When you see this one next to the others the colors look strange and out of place. If you're going for a special look with the colors it's best to keep the same look.

The pose in that shot looks kind of awkward but otherwise I think the photos look great!

#4 nathancarter on 1 year ago

Overall, I like the set. I'm not very familiar with the source material, though.
General observations:
1. With as much effort was put into the costuming and location, the model should have had photo-ready makeup as well. Daily-wear or street-wear makeup is simply not adequate for a photo shoot like this. Like sewing, photography, armorcrafting, or any other skill, it takes practice and training.

2. My personal preference is that attention be drawn primarily to the subject's face, secondarily to the outfit/props, and lastly to everything else.

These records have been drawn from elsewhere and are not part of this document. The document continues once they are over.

(** * The task / environment layer of the RoboTHOR navigation tasks

    A shallow embedding of [rl_robothor/robothor_environment.py] and
    [rl_robothor/robothor_tasks.py]. The exploration-shaped task of
    [rl_robothor/object_nav/tasks.py] is not embedded: it inherits its
    episode bookkeeping and its [metrics] from a base class that is not
    part of the sources.

    Python floats are modelled by rationals ([Q]); the simulator
    controller, the sensor suite and the precomputed distance cache are
    external collaborators and appear as interfaces (type classes).
    Python exceptions are explicit: every method is a state transformer
    that returns either a value or the exception it raises. *)

From Stdlib Require Import QArith Qround Lqa.
From stdpp Require Import gmap strings list.

Open Scope Z_scope.

(** ** Python values, exceptions and the state-and-exception monad *)

Inductive exn : Type :=
  | ValueError
  | KeyError
  | IndexError
  | TypeError
  | ZeroDivisionError
  | AttributeError
  | AssertionError
  | NotImplementedError.

Inductive result (A : Type) : Type :=
  | Ok (a : A)
  | Raise (e : exn).
Arguments Ok {A} a.
Arguments Raise {A} e.

(** A method of an object with state [S]: it returns or raises, and in
    both cases leaves a (possibly mutated) state behind. *)
Definition M (S A : Type) : Type := S -> result A * S.

Definition ret {S A : Type} (a : A) : M S A := fun s => (Ok a, s).

Definition raise {S A : Type} (e : exn) : M S A := fun s => (Raise e, s).

Definition bind {S A B : Type} (m : M S A) (k : A -> M S B) : M S B :=
  fun s =>
    match m s with
    | (Ok a, s') => k a s'
    | (Raise e, s') => (Raise e, s')
    end.

Definition gets {S A : Type} (f : S -> A) : M S A := fun s => (Ok (f s), s).

Definition modify {S : Type} (f : S -> S) : M S unit := fun s => (Ok tt, f s).

Definition lift {S A : Type} (r : result A) : M S A := fun s => (r, s).

Notation "x <- m ;; k" := (bind m (fun x => k))
  (at level 62, m at next level, k at level 200, right associativity).
Notation "m ;;; k" := (bind m (fun _ => k))
  (at level 62, k at level 200, right associativity).

(** Methods that only read the state. *)
Definition read_only {S A : Type} (m : M S A) : Prop := forall s, snd (m s) = s.

(** Methods that keep a property of the state, whether they return or raise. *)
Definition preserves {S A : Type} (P : S -> Prop) (m : M S A) : Prop :=
  forall s, P s -> P (snd (m s)).

(** [float] comparisons on the rational model. *)
Definition Qltb (a b : Q) : bool := negb (Qle_bool b a).

(** [float("inf")] is the only non-finite float the code produces. *)
Inductive pyfloat : Type :=
  | FFin (q : Q)
  | FInf.

(** A value that is a float or [None]. *)
Inductive pyval : Type :=
  | VNone
  | VFloat (q : Q).

(** Python indexing of a sequence of length [n]: negative indices count
    from the end, anything else out of range raises [IndexError]. *)
Definition py_norm_index (n : nat) (i : Z) : option nat :=
  if (0 <=? i) && (i <? Z.of_nat n) then Some (Z.to_nat i)
  else if (- Z.of_nat n <=? i) && (i <? 0) then Some (Z.to_nat (Z.of_nat n + i))
  else None.

Definition py_index {A : Type} (l : list A) (i : Z) : result A :=
  match py_norm_index (length l) i with
  | Some k => match l !! k with Some a => Ok a | None => Raise IndexError end
  | None => Raise IndexError
  end.

(** Python 3 [round(x)] on a float: nearest integer, ties to even. *)
Definition py_round (q : Q) : Z :=
  let f := Qfloor q in
  let r := (q - inject_Z f)%Q in
  if Qltb r (1 # 2) then f
  else if Qltb (1 # 2) r then f + 1
  else if Z.even f then f else f + 1.

(** [np.clip(a, lo, hi)] is [minimum(maximum(a, lo), hi)]. *)
Definition np_clip (a lo hi : Z) : Z := Z.min (Z.max a lo) hi.

(** [x % m] on floats: the result takes the sign of [m]. *)
Definition py_fmod (x m : Q) : Q := (x - m * inject_Z (Qfloor (x / m)))%Q.

(** Two-dimensional [np.float64] arrays, as rows of cells. *)
Abbreviation array2 := (list (list Q)).

(** [v * np.ones((nx, nz))]; a negative dimension raises. *)
Definition np_full (nx nz : Z) (v : Q) : result array2 :=
  if (nx <? 0) || (nz <? 0) then Raise ValueError
  else Ok (replicate (Z.to_nat nx) (replicate (Z.to_nat nz) v)).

With that in mind, the eye is generally drawn to the brightest spot of the photo, and that's not the face in very many of these. For example, in the second and fourth photo, the skin on the chest is noticeably brighter than the skin on the face.
- This can be corrected on the set with lighting and/or reflectors; or adjusted somewhat in post-processing.

3. In the absence of photo-ready makeup (and usually even to accompany the makeup), a little more face/skin retouching would go a long way in these photos. Specifically in this set, the bags/creases under the model's eyes should be retouched and brightened. Of course, I don't mean that all skin texture should be obliterated, but that major imperfections be gently addressed.
- In Photoshop, you could use the clone or patch tool to sample the skin directly below those creases, and use an opacity of 40-60% to minimize the creases without completely eliminating them.
- Or - this is my preferred method - in Lightroom, you could use a combination of the healing tool (again with 40-60% opacity) and the adjustment brush to minimize the eye bags.

#5 WalterZ on 1 year ago

Thanks for your comments.
It's the first time I read such a precise description.

#6 WalterZ on 1 year ago

[QUOTE=monodistortion;5064083]When you see this one next to the others the colors look strange and out of place.[/QUOTE]

In fact, I work on some photos as a serie and on some others like individual photo. So this one should look like a 70's Kodachrome photo.